==== Source records ====
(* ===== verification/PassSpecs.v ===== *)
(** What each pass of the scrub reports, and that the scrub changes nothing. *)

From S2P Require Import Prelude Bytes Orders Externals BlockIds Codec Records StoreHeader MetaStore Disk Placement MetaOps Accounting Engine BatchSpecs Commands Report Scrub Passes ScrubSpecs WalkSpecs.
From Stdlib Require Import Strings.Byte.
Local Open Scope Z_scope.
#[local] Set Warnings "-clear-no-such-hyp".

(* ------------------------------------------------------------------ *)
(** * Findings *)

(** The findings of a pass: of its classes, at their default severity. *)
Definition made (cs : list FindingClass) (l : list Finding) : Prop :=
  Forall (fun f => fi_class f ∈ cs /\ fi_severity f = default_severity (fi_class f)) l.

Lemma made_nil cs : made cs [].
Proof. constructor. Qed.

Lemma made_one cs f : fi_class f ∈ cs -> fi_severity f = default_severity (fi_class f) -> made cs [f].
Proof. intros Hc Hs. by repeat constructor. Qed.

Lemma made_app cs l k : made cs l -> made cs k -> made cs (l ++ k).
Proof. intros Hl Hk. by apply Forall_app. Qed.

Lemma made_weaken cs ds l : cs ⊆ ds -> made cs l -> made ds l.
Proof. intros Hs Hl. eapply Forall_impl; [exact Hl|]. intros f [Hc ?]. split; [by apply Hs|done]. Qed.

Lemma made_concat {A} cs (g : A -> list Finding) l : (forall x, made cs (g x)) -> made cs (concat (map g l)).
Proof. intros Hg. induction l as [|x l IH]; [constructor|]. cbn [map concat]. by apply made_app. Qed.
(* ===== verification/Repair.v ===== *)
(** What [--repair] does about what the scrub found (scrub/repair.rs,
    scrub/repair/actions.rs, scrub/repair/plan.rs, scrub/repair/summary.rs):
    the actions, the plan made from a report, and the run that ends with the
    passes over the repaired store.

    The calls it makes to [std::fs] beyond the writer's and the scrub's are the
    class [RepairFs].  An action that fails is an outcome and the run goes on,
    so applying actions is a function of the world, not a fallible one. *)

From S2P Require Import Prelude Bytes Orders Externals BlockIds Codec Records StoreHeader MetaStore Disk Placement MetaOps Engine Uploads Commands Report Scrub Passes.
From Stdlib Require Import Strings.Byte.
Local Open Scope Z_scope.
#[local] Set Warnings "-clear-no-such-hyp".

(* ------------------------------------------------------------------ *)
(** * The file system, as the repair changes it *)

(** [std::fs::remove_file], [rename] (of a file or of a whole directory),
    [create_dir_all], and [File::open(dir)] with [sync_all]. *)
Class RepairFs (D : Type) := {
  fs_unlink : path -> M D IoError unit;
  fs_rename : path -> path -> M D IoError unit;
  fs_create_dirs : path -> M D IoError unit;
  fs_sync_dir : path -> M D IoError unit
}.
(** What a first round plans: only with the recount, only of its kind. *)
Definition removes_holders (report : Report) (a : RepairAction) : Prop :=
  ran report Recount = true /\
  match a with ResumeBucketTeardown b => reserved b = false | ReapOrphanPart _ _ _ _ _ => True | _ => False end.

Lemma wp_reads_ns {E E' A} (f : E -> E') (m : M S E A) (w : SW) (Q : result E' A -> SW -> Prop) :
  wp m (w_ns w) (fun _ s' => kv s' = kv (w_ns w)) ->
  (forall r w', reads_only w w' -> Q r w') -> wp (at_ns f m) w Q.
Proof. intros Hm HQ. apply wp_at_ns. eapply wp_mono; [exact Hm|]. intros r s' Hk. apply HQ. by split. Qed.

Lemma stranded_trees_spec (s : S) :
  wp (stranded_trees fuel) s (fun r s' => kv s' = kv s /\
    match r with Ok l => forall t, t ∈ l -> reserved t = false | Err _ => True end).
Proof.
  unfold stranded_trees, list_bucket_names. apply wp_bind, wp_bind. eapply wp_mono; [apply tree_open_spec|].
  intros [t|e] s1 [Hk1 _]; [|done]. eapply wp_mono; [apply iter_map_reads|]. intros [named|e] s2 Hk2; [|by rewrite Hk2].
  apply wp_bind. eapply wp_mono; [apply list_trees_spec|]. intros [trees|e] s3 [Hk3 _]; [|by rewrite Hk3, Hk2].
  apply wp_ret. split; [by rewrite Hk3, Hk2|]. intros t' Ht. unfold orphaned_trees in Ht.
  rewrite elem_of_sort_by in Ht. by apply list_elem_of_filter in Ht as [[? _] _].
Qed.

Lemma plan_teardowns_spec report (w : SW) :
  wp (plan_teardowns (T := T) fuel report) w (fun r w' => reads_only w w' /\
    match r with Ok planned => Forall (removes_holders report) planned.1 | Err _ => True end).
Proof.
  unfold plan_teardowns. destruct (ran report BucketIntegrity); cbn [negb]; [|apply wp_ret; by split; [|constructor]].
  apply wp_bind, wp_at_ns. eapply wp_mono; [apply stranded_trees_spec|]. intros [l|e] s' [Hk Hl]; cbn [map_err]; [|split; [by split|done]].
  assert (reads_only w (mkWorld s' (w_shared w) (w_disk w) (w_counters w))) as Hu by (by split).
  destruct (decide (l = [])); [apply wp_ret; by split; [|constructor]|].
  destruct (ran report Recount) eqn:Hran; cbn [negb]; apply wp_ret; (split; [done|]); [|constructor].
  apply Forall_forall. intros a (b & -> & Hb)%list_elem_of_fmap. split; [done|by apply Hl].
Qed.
====
==== Source records ====
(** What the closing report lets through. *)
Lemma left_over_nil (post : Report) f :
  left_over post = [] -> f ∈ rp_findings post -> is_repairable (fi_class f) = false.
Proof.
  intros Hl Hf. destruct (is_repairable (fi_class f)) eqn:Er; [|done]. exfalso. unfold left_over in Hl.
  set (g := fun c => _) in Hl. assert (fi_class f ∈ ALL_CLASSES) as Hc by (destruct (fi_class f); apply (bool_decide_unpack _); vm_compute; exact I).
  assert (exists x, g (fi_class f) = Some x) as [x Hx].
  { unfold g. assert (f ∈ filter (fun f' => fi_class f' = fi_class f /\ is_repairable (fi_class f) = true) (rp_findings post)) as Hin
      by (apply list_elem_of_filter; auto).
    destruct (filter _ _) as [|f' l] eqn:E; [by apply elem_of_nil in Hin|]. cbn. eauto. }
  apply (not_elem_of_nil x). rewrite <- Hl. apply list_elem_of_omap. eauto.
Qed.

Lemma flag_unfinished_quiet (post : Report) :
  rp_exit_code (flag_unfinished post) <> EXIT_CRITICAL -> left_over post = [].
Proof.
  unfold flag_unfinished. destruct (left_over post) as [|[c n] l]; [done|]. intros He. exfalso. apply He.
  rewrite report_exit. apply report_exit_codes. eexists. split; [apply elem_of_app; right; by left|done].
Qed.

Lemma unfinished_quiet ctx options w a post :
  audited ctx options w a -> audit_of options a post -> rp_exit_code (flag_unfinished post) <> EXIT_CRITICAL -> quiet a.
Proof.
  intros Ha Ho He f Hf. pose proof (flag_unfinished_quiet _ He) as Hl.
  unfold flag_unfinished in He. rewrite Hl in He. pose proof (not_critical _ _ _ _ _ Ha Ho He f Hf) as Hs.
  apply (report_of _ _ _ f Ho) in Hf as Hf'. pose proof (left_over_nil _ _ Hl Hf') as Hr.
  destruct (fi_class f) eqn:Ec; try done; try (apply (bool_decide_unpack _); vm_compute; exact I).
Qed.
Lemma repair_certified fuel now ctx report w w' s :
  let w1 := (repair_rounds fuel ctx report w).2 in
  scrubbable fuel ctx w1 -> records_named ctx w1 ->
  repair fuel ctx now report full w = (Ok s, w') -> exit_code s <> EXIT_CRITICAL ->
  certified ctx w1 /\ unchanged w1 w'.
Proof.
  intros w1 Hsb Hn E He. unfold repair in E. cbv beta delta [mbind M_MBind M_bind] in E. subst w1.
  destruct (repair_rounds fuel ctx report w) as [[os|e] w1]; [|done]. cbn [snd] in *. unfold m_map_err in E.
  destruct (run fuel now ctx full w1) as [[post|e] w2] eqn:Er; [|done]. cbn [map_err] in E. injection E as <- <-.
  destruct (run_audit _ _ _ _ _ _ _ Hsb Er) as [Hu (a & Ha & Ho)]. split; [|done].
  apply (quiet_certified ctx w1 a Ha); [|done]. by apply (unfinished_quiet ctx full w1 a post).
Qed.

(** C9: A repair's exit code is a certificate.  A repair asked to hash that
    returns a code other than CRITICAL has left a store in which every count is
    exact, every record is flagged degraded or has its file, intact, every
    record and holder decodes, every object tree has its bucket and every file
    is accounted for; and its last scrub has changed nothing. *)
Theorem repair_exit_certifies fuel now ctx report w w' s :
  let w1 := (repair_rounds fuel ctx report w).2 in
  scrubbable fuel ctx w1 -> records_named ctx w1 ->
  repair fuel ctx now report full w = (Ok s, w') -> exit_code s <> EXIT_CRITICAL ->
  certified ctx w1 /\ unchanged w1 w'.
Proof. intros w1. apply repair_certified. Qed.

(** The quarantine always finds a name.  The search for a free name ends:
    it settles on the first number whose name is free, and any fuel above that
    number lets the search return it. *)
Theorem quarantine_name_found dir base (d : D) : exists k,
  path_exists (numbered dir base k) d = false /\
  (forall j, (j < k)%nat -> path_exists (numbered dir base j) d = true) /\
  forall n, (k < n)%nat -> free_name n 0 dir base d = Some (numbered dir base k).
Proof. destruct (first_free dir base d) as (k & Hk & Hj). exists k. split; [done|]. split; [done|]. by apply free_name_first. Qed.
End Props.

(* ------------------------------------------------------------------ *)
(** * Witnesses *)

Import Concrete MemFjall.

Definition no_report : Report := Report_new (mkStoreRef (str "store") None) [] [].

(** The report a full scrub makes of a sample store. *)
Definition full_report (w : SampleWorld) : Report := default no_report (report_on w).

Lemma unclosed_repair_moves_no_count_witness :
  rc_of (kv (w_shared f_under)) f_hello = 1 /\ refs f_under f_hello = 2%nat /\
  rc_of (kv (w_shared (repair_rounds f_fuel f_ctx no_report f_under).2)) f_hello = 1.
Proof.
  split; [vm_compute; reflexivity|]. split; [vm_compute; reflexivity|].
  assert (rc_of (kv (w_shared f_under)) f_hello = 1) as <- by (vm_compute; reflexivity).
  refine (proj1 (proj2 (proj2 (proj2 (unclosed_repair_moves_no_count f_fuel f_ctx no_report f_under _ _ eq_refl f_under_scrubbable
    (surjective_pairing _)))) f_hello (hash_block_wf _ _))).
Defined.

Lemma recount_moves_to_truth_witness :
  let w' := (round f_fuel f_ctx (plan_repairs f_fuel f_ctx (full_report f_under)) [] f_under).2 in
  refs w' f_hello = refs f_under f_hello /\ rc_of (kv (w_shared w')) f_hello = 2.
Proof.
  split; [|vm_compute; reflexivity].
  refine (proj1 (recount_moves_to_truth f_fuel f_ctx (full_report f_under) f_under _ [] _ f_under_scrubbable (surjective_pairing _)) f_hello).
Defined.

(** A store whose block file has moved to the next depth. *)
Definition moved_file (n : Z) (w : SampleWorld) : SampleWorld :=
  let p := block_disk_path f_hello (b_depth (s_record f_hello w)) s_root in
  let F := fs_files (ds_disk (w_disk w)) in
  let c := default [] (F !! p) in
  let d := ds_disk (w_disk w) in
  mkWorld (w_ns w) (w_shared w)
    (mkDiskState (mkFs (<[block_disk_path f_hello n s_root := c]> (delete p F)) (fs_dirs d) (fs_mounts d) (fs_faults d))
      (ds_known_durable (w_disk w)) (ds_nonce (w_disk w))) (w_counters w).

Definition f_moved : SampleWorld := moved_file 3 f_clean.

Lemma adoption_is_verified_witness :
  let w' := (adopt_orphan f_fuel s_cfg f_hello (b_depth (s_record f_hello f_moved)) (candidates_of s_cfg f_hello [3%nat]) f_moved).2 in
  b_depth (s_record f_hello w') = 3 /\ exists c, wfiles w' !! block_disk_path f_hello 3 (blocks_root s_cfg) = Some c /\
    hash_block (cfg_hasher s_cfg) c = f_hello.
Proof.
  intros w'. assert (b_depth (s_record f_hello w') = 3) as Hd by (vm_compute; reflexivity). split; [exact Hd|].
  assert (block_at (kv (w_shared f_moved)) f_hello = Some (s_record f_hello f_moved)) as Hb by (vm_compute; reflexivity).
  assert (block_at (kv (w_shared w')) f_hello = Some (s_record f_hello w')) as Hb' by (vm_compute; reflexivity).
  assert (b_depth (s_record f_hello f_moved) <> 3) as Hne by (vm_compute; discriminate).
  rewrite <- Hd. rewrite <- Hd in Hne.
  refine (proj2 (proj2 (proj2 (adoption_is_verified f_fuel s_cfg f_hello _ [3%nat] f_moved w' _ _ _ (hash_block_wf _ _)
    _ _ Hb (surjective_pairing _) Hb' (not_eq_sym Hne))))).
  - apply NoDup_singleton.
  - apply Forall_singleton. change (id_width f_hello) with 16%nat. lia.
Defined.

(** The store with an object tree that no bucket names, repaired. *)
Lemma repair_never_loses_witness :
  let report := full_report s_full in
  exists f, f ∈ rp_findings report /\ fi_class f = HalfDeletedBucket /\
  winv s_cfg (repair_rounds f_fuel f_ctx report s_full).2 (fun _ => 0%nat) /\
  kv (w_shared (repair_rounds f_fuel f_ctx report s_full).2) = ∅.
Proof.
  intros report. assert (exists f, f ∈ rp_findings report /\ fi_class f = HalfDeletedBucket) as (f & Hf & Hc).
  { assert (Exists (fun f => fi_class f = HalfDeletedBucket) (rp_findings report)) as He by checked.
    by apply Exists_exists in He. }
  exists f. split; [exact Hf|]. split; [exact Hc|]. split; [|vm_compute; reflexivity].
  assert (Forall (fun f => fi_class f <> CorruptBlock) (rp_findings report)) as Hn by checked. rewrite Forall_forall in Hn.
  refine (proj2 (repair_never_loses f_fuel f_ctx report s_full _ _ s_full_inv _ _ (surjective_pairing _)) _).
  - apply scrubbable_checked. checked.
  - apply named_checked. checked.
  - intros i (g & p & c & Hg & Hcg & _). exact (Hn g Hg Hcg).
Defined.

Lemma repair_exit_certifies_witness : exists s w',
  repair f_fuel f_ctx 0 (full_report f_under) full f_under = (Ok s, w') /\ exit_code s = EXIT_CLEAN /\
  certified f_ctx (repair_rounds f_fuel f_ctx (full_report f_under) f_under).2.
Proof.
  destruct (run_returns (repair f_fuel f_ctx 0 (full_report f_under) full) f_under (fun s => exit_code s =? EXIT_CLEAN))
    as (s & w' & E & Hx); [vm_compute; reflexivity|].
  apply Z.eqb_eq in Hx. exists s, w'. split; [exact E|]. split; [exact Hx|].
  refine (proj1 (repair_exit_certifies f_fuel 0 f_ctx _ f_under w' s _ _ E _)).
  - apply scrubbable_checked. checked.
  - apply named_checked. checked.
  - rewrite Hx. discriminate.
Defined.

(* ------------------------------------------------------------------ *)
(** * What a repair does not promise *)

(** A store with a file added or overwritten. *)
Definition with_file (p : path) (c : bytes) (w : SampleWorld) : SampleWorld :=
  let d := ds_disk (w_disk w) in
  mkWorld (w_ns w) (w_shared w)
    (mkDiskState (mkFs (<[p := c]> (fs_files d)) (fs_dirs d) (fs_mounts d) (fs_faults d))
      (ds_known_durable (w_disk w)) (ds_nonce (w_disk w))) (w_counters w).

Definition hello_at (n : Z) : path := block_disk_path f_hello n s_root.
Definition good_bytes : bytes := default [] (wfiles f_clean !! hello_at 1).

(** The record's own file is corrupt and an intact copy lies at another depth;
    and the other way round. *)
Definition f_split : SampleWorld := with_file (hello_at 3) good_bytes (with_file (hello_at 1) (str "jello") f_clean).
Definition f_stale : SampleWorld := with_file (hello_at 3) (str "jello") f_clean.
====
» Work to complete: Every line above from the line with "left_over post = [] ->" to the line with "destruct (filter _" is wanted, ends included; write them out exactly and add no other line.

» Result:
  left_over post = [] -> f ∈ rp_findings post -> is_repairable (fi_class f) = false.
Proof.
  intros Hl Hf. destruct (is_repairable (fi_class f)) eqn:Er; [|done]. exfalso. unfold left_over in Hl.
  set (g := fun c => _) in Hl. assert (fi_class f ∈ ALL_CLASSES) as Hc by (destruct (fi_class f); apply (bool_decide_unpack _); vm_compute; exact I).
  assert (exists x, g (fi_class f) = Some x) as [x Hx].
  { unfold g. assert (f ∈ filter (fun f' => fi_class f' = fi_class f /\ is_repairable (fi_class f) = true) (rp_findings post)) as Hin
      by (apply list_elem_of_filter; auto).
    destruct (filter _ _) as [|f' l] eqn:E; [by apply elem_of_nil in Hin|]. cbn. eauto. }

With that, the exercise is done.